Please copy each line of the records below that includes the word "entries".

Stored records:
____________

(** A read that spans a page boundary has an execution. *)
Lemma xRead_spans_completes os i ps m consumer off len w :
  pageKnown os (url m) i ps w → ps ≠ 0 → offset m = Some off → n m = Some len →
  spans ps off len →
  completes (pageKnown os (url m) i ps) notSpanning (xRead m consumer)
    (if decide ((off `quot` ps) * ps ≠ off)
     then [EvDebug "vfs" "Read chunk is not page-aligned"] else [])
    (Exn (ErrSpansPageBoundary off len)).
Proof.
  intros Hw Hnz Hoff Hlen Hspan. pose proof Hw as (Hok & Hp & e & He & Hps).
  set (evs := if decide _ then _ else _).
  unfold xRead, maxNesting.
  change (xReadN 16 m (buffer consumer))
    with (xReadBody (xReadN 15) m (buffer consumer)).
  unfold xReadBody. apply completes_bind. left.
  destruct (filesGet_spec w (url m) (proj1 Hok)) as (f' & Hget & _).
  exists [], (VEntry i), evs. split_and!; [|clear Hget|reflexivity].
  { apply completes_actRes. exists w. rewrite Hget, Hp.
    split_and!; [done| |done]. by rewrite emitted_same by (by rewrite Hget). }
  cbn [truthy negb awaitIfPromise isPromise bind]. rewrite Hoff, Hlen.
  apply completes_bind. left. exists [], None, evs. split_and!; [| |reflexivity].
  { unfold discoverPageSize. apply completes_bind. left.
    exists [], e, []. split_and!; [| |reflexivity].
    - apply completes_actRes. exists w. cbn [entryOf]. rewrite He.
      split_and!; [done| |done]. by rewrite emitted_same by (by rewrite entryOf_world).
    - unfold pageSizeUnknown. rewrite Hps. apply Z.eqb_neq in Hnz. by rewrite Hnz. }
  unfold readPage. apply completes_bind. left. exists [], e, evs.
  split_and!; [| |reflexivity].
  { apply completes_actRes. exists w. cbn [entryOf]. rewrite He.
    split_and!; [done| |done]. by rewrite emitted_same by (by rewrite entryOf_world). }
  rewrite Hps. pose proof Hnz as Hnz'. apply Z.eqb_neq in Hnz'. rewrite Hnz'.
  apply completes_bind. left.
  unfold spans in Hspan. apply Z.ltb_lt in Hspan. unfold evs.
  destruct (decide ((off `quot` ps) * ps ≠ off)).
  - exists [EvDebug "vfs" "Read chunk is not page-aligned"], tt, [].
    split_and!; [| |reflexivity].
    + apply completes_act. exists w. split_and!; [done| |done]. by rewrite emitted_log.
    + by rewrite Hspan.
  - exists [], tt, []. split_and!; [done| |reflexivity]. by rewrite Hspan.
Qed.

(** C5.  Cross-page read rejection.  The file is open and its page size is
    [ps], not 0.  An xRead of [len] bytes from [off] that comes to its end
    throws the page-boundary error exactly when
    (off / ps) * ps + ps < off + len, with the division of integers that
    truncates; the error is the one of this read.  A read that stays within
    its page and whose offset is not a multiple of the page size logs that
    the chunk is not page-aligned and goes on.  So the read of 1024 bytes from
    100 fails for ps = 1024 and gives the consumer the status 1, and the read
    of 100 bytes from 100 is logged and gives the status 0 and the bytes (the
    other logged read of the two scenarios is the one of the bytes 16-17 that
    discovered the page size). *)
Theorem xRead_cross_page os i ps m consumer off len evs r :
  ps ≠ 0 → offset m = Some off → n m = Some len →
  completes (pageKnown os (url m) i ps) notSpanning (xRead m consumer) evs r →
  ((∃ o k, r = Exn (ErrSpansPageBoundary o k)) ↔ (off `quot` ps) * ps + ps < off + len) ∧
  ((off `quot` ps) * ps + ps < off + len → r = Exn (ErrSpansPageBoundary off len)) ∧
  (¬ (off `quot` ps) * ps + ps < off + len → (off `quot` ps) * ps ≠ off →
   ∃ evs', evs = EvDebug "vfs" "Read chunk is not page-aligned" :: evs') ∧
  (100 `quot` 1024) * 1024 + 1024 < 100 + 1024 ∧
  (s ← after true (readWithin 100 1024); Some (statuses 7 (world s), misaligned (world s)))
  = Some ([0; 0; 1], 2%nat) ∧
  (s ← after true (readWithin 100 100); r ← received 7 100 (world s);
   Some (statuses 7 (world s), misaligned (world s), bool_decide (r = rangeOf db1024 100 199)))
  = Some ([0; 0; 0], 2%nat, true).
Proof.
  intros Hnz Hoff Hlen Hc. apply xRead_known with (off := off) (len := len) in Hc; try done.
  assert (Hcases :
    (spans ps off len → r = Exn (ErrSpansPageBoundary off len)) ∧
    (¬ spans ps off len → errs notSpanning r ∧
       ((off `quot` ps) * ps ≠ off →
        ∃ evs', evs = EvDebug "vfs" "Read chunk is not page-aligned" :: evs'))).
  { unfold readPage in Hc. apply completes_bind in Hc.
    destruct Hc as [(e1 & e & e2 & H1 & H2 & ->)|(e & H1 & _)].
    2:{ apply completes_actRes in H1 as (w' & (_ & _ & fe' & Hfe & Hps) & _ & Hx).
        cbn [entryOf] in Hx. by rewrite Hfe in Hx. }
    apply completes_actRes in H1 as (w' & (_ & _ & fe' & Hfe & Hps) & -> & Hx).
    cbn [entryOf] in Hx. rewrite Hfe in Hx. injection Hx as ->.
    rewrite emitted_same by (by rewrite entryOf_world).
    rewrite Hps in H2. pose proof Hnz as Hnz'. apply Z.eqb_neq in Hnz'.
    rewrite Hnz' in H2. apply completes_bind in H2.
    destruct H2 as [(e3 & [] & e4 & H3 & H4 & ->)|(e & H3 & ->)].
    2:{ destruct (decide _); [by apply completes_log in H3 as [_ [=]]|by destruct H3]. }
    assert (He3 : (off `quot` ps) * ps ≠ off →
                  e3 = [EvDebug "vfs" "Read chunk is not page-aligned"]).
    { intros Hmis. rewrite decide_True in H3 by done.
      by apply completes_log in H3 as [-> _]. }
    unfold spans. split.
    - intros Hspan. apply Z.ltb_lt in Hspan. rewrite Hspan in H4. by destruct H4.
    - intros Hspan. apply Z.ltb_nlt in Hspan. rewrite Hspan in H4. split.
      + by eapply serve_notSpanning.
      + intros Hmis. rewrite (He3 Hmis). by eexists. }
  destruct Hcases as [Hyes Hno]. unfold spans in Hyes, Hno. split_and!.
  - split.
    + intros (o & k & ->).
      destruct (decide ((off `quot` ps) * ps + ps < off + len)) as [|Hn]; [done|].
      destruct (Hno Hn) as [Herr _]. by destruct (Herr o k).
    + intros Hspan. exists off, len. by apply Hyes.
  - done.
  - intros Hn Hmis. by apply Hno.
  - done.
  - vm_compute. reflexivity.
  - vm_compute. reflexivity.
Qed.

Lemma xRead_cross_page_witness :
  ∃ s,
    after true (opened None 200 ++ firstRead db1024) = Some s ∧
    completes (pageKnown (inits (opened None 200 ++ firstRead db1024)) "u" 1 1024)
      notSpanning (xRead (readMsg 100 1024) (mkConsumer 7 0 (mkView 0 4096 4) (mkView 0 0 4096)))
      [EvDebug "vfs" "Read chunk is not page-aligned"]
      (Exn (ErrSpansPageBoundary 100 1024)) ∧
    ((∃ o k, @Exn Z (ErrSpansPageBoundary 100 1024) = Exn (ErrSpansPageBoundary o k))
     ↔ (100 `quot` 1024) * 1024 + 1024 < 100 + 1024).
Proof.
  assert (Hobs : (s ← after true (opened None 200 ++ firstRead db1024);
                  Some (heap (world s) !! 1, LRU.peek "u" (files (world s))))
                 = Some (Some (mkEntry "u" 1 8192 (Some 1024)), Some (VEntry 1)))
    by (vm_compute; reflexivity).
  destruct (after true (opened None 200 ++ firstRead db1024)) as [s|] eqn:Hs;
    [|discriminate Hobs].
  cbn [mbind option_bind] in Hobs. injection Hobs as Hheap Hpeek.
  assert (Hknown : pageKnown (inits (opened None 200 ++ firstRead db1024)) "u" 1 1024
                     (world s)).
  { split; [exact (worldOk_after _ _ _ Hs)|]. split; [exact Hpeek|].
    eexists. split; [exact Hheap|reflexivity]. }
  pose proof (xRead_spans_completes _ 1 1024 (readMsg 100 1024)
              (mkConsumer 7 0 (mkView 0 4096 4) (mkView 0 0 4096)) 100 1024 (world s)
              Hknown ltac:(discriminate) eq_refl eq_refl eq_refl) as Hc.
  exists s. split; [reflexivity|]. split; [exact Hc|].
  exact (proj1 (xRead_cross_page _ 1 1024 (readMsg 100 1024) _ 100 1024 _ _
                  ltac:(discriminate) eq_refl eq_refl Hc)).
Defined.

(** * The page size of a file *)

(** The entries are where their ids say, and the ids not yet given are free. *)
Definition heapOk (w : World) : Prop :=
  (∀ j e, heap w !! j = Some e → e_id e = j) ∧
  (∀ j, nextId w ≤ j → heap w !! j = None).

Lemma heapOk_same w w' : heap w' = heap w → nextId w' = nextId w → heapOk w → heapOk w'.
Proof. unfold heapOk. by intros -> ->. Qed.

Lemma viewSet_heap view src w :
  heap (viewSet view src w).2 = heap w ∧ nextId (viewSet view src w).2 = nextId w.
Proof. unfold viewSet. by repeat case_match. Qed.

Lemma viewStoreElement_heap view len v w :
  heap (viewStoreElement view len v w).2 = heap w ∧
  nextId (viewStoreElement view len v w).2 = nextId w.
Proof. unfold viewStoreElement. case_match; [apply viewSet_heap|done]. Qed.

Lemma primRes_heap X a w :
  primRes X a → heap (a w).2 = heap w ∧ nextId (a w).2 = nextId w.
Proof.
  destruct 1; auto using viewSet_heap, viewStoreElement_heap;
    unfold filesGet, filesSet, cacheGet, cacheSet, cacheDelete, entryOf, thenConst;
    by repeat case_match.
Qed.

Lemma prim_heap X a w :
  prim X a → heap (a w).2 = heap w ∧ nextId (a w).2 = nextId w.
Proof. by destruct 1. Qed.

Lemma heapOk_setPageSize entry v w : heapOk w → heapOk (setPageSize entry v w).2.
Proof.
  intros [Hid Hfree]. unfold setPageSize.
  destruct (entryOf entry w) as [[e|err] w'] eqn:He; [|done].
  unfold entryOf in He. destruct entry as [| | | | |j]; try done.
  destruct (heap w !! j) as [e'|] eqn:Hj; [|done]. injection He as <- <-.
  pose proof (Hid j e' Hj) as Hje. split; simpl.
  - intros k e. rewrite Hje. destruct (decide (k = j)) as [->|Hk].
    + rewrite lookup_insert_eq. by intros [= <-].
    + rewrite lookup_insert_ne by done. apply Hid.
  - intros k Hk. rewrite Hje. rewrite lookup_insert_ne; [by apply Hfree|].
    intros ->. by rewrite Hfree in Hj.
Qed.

____________

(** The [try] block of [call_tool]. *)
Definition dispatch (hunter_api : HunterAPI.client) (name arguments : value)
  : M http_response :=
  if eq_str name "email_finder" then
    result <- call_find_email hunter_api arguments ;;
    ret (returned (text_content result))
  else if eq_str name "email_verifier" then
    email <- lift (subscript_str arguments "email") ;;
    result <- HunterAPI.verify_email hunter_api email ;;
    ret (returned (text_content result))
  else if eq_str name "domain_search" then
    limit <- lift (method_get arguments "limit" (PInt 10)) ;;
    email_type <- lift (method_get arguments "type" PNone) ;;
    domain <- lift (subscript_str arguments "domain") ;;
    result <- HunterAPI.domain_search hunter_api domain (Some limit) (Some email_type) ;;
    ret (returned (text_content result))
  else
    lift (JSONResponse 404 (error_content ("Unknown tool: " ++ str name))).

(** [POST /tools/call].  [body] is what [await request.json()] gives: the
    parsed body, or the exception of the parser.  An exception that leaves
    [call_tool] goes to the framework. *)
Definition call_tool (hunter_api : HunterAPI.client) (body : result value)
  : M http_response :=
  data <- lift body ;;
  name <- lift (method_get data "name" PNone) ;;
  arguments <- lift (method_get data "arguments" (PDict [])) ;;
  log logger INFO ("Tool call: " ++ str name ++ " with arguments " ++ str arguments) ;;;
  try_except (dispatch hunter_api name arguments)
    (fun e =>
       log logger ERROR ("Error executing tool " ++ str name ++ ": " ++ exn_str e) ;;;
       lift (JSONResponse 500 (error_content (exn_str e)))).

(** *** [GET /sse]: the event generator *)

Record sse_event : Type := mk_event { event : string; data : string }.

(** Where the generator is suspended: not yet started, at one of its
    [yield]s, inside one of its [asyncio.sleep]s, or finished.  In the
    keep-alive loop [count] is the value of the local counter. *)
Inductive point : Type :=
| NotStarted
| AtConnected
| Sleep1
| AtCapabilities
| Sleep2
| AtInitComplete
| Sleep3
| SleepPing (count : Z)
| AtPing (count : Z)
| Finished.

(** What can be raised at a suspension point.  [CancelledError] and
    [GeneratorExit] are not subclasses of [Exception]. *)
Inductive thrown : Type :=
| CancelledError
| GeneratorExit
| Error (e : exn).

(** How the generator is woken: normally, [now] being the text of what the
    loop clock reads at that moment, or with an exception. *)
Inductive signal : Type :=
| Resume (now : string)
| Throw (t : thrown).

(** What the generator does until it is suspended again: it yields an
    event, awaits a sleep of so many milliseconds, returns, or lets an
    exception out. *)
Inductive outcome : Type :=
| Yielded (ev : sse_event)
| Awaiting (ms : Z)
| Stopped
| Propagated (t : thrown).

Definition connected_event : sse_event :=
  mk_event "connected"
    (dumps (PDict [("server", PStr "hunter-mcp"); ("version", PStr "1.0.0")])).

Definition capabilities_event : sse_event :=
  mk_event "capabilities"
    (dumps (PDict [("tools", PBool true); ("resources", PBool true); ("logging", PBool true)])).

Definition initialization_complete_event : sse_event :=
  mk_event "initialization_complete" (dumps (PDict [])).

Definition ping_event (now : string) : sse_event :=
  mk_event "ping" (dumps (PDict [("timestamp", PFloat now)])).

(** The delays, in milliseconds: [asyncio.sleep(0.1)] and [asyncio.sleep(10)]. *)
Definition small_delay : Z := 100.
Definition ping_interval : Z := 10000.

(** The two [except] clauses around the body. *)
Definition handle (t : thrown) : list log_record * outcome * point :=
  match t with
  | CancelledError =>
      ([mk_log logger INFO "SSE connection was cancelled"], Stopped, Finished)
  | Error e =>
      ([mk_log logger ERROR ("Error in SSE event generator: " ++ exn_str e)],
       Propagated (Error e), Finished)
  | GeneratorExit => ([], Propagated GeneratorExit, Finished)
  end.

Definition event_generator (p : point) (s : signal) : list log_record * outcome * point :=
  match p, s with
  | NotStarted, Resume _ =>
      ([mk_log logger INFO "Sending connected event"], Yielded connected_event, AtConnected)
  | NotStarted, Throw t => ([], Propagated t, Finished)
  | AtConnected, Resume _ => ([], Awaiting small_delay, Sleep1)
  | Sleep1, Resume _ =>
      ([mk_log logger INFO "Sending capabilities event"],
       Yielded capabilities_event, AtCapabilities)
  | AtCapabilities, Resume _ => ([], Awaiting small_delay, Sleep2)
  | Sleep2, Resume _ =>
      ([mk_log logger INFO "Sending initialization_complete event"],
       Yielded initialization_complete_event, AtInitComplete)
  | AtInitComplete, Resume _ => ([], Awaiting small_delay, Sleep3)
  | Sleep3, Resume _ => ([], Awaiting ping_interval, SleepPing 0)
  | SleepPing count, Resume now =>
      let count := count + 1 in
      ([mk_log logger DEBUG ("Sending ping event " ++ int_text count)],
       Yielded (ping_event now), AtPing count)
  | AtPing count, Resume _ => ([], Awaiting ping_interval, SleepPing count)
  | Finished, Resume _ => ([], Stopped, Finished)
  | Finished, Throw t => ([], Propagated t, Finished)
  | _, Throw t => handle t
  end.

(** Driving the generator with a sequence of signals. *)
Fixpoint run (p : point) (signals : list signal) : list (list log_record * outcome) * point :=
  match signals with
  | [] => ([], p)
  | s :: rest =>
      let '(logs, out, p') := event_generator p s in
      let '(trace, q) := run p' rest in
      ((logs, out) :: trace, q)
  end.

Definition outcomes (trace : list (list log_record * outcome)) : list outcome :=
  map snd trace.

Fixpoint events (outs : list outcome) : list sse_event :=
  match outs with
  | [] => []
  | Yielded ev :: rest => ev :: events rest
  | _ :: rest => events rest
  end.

____________

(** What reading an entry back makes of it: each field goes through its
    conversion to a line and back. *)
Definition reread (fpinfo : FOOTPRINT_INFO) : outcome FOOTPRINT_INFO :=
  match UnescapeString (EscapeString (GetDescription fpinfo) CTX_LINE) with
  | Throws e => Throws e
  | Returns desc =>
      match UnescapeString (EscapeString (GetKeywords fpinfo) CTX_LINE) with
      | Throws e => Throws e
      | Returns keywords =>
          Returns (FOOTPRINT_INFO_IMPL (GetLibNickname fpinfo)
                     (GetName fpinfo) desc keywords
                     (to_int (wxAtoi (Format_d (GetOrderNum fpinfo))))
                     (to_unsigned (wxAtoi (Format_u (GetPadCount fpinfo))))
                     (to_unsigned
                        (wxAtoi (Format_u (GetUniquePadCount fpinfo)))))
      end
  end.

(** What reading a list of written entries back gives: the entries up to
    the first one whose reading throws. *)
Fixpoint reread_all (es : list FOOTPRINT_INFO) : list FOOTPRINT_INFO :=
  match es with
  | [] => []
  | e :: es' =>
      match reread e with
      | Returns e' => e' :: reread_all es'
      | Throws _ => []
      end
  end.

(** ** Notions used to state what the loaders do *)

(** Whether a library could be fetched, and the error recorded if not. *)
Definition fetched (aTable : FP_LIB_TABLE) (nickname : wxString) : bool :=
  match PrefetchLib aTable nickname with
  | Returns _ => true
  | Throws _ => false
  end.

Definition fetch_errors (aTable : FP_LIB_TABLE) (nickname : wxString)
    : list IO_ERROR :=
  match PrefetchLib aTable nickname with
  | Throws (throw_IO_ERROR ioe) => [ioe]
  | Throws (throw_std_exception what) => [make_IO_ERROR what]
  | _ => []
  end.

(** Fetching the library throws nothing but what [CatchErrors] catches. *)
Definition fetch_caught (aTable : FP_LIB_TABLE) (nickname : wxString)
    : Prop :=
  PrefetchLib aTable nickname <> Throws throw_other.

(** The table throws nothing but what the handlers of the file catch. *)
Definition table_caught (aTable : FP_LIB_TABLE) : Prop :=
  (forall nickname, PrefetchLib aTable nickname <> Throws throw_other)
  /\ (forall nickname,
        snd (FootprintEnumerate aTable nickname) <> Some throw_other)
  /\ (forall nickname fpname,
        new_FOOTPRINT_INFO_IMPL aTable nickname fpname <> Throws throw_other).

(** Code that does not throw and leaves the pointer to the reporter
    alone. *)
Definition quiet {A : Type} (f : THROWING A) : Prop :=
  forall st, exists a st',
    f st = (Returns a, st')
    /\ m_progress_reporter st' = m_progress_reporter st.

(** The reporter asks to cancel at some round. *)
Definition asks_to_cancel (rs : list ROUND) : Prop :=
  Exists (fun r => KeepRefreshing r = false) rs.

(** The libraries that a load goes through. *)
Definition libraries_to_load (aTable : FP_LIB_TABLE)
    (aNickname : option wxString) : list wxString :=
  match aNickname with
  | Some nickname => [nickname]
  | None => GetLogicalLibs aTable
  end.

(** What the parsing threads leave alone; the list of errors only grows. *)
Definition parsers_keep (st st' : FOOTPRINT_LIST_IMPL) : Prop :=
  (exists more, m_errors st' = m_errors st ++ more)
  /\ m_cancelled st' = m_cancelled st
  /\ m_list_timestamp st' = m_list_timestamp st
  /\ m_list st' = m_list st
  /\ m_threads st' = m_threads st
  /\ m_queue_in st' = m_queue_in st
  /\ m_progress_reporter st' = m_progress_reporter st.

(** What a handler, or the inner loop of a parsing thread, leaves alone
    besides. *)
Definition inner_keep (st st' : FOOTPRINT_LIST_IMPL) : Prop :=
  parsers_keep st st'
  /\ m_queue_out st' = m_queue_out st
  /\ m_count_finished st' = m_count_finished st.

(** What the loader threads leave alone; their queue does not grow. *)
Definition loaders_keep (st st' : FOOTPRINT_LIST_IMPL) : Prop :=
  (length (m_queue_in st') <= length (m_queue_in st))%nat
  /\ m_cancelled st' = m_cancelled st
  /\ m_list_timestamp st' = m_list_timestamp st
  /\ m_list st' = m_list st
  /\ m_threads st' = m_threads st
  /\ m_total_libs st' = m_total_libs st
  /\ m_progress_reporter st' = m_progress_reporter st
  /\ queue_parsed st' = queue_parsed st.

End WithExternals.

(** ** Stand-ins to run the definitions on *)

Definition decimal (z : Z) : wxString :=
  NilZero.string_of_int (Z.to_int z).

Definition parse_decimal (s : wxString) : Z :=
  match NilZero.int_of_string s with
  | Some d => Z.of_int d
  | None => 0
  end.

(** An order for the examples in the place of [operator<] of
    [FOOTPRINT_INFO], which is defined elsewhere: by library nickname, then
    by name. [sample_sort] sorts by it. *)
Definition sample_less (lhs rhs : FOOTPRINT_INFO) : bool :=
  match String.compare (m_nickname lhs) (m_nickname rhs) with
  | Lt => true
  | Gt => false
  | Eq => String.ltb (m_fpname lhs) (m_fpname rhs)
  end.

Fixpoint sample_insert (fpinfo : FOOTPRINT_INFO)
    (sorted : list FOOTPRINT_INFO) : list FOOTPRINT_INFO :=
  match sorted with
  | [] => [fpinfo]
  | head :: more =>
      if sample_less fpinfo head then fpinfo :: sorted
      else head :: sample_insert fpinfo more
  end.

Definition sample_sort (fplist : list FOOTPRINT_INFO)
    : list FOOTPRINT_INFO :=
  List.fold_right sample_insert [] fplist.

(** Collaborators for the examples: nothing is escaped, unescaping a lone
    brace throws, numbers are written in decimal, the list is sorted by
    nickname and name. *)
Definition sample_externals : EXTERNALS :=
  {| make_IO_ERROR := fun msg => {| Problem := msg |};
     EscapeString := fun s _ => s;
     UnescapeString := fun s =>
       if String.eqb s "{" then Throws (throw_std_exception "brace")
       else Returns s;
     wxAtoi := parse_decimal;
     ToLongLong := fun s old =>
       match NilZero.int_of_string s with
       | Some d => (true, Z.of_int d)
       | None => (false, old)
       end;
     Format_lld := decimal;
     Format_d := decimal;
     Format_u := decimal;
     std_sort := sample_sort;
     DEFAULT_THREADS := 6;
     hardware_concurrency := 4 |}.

____________

SOLUTION TO THE EXERCISE:
(** The entries are where their ids say, and the ids not yet given are free. *)
(** What reading a list of written entries back gives: the entries up to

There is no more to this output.